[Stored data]
>>>

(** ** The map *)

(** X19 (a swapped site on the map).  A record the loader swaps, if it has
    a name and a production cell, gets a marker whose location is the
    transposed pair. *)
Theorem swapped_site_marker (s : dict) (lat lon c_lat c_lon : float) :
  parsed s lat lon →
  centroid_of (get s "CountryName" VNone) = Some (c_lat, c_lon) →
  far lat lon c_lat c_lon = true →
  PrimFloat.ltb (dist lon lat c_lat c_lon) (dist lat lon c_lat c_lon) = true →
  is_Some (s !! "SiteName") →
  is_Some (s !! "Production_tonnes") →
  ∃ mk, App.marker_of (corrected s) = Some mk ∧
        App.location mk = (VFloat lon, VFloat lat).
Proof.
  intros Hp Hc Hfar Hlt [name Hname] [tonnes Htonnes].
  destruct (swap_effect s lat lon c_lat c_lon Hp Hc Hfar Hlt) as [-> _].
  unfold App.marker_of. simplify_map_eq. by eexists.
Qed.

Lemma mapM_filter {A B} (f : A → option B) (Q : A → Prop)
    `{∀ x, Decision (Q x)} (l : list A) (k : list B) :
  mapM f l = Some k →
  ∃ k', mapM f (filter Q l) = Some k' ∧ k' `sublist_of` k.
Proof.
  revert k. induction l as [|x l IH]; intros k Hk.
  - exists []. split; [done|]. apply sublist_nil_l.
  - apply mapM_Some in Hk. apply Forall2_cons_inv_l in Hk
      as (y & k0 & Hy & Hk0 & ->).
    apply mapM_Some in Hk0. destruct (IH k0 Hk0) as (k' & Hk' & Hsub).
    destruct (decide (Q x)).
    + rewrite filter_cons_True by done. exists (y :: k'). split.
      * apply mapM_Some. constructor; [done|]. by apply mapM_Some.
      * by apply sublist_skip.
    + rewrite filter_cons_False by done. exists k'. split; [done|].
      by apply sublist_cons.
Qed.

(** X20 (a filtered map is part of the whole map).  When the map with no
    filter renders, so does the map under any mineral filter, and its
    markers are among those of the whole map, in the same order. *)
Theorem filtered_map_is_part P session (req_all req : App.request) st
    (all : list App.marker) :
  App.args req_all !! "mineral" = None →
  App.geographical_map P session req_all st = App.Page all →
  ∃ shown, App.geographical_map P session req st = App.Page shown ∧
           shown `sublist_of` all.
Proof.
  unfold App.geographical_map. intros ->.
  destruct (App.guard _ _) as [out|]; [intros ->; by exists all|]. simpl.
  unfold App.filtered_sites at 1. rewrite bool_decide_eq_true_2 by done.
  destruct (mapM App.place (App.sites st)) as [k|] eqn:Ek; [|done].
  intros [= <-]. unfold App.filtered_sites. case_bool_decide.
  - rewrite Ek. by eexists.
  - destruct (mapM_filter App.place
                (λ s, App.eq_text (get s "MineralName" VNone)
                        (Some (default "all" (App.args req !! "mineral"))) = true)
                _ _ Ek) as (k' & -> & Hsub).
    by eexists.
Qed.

<<<
>>>

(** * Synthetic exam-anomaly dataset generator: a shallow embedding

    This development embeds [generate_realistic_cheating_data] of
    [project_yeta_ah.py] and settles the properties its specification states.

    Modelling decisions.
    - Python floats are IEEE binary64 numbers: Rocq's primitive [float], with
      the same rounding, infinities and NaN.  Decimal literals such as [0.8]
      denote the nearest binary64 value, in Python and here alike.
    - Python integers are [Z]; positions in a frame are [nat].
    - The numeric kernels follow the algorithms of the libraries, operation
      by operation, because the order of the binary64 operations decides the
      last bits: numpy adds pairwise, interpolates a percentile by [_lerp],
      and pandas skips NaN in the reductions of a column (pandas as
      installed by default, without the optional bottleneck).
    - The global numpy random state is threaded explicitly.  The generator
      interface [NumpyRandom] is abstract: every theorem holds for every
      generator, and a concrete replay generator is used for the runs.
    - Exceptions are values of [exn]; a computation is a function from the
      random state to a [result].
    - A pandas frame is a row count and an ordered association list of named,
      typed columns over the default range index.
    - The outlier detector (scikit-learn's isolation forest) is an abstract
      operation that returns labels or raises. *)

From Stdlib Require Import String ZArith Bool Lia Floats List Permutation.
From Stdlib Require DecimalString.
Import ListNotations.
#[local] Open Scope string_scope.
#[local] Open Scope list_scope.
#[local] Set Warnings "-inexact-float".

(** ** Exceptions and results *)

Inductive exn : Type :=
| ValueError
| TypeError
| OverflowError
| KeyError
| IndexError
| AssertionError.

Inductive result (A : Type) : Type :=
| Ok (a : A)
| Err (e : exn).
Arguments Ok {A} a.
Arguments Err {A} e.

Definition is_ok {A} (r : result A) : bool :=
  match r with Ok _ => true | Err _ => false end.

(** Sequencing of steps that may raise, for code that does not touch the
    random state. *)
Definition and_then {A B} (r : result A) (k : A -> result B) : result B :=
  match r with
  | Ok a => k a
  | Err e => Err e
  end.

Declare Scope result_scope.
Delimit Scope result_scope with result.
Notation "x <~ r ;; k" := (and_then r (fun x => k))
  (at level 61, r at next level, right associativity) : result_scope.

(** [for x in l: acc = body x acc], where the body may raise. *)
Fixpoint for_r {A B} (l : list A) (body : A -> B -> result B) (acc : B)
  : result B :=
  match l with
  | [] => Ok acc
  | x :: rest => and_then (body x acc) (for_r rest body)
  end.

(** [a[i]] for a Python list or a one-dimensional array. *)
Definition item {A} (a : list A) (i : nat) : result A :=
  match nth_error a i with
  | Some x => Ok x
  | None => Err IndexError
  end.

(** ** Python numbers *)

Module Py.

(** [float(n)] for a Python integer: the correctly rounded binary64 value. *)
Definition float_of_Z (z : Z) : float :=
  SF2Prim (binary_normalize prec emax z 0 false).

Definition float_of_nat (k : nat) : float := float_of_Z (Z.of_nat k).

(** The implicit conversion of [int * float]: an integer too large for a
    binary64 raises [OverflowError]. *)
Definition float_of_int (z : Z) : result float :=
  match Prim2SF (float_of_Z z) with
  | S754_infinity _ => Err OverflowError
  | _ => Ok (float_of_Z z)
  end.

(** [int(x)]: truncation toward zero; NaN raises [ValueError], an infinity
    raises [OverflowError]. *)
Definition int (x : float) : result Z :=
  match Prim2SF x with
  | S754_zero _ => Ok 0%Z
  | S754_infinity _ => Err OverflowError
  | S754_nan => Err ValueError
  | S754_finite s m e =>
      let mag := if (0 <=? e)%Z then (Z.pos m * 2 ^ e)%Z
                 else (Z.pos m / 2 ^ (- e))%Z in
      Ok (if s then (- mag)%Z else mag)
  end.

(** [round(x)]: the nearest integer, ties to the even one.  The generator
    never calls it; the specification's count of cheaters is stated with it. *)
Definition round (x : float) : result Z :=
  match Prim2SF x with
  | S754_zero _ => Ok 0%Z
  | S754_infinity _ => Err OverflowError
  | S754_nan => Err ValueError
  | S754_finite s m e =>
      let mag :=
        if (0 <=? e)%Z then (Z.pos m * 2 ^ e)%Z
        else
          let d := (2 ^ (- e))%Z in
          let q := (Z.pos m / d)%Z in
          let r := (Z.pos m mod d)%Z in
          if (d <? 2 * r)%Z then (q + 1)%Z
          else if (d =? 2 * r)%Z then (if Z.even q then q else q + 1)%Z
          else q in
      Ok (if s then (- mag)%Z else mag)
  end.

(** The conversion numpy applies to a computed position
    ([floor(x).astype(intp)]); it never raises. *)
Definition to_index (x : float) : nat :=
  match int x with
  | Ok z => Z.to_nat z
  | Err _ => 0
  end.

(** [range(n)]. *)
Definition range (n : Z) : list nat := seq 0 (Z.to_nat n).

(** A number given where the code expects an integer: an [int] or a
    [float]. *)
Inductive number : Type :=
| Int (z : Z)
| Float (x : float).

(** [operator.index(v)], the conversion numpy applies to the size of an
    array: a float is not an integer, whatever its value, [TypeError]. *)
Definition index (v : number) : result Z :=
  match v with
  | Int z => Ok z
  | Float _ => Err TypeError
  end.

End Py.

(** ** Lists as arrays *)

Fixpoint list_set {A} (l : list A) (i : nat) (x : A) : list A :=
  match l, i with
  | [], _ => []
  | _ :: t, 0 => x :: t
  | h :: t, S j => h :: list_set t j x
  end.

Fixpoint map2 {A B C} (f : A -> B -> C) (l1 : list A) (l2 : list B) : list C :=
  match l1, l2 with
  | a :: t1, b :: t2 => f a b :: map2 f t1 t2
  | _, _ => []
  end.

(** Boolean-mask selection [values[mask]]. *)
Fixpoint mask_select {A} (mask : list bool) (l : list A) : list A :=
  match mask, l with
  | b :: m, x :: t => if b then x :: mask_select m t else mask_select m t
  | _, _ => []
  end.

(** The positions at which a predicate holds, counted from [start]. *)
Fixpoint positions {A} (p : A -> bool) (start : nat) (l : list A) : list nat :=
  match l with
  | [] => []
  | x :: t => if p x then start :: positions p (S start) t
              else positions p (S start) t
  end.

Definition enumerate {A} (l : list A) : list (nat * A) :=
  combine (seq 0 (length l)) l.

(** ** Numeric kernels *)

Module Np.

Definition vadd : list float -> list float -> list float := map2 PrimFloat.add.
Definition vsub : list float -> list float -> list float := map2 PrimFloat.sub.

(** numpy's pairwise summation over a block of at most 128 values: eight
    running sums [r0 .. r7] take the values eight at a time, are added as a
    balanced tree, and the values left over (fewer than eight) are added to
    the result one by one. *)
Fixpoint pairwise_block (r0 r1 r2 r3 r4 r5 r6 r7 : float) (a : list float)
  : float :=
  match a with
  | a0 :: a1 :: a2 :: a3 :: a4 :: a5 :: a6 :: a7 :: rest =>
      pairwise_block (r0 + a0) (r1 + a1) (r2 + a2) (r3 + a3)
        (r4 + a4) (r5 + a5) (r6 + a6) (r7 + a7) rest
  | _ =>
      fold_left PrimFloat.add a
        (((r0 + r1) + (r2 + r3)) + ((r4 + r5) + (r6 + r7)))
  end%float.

<<<

**Task to complete**
Out of the data above, give again only the lines starting at the one holding "Err e => Err e" and ending at the one holding "Definition float_of_nat (k", unchanged.

**Problem solution**
  | Err e => Err e
  end.

Declare Scope result_scope.
Delimit Scope result_scope with result.
Notation "x <~ r ;; k" := (and_then r (fun x => k))
  (at level 61, r at next level, right associativity) : result_scope.

(** [for x in l: acc = body x acc], where the body may raise. *)
Fixpoint for_r {A B} (l : list A) (body : A -> B -> result B) (acc : B)
  : result B :=
  match l with
  | [] => Ok acc
  | x :: rest => and_then (body x acc) (for_r rest body)
  end.

(** [a[i]] for a Python list or a one-dimensional array. *)
Definition item {A} (a : list A) (i : nat) : result A :=
  match nth_error a i with
  | Some x => Ok x
  | None => Err IndexError
  end.

(** ** Python numbers *)

Module Py.

(** [float(n)] for a Python integer: the correctly rounded binary64 value. *)
Definition float_of_Z (z : Z) : float :=
  SF2Prim (binary_normalize prec emax z 0 false).

Definition float_of_nat (k : nat) : float := float_of_Z (Z.of_nat k).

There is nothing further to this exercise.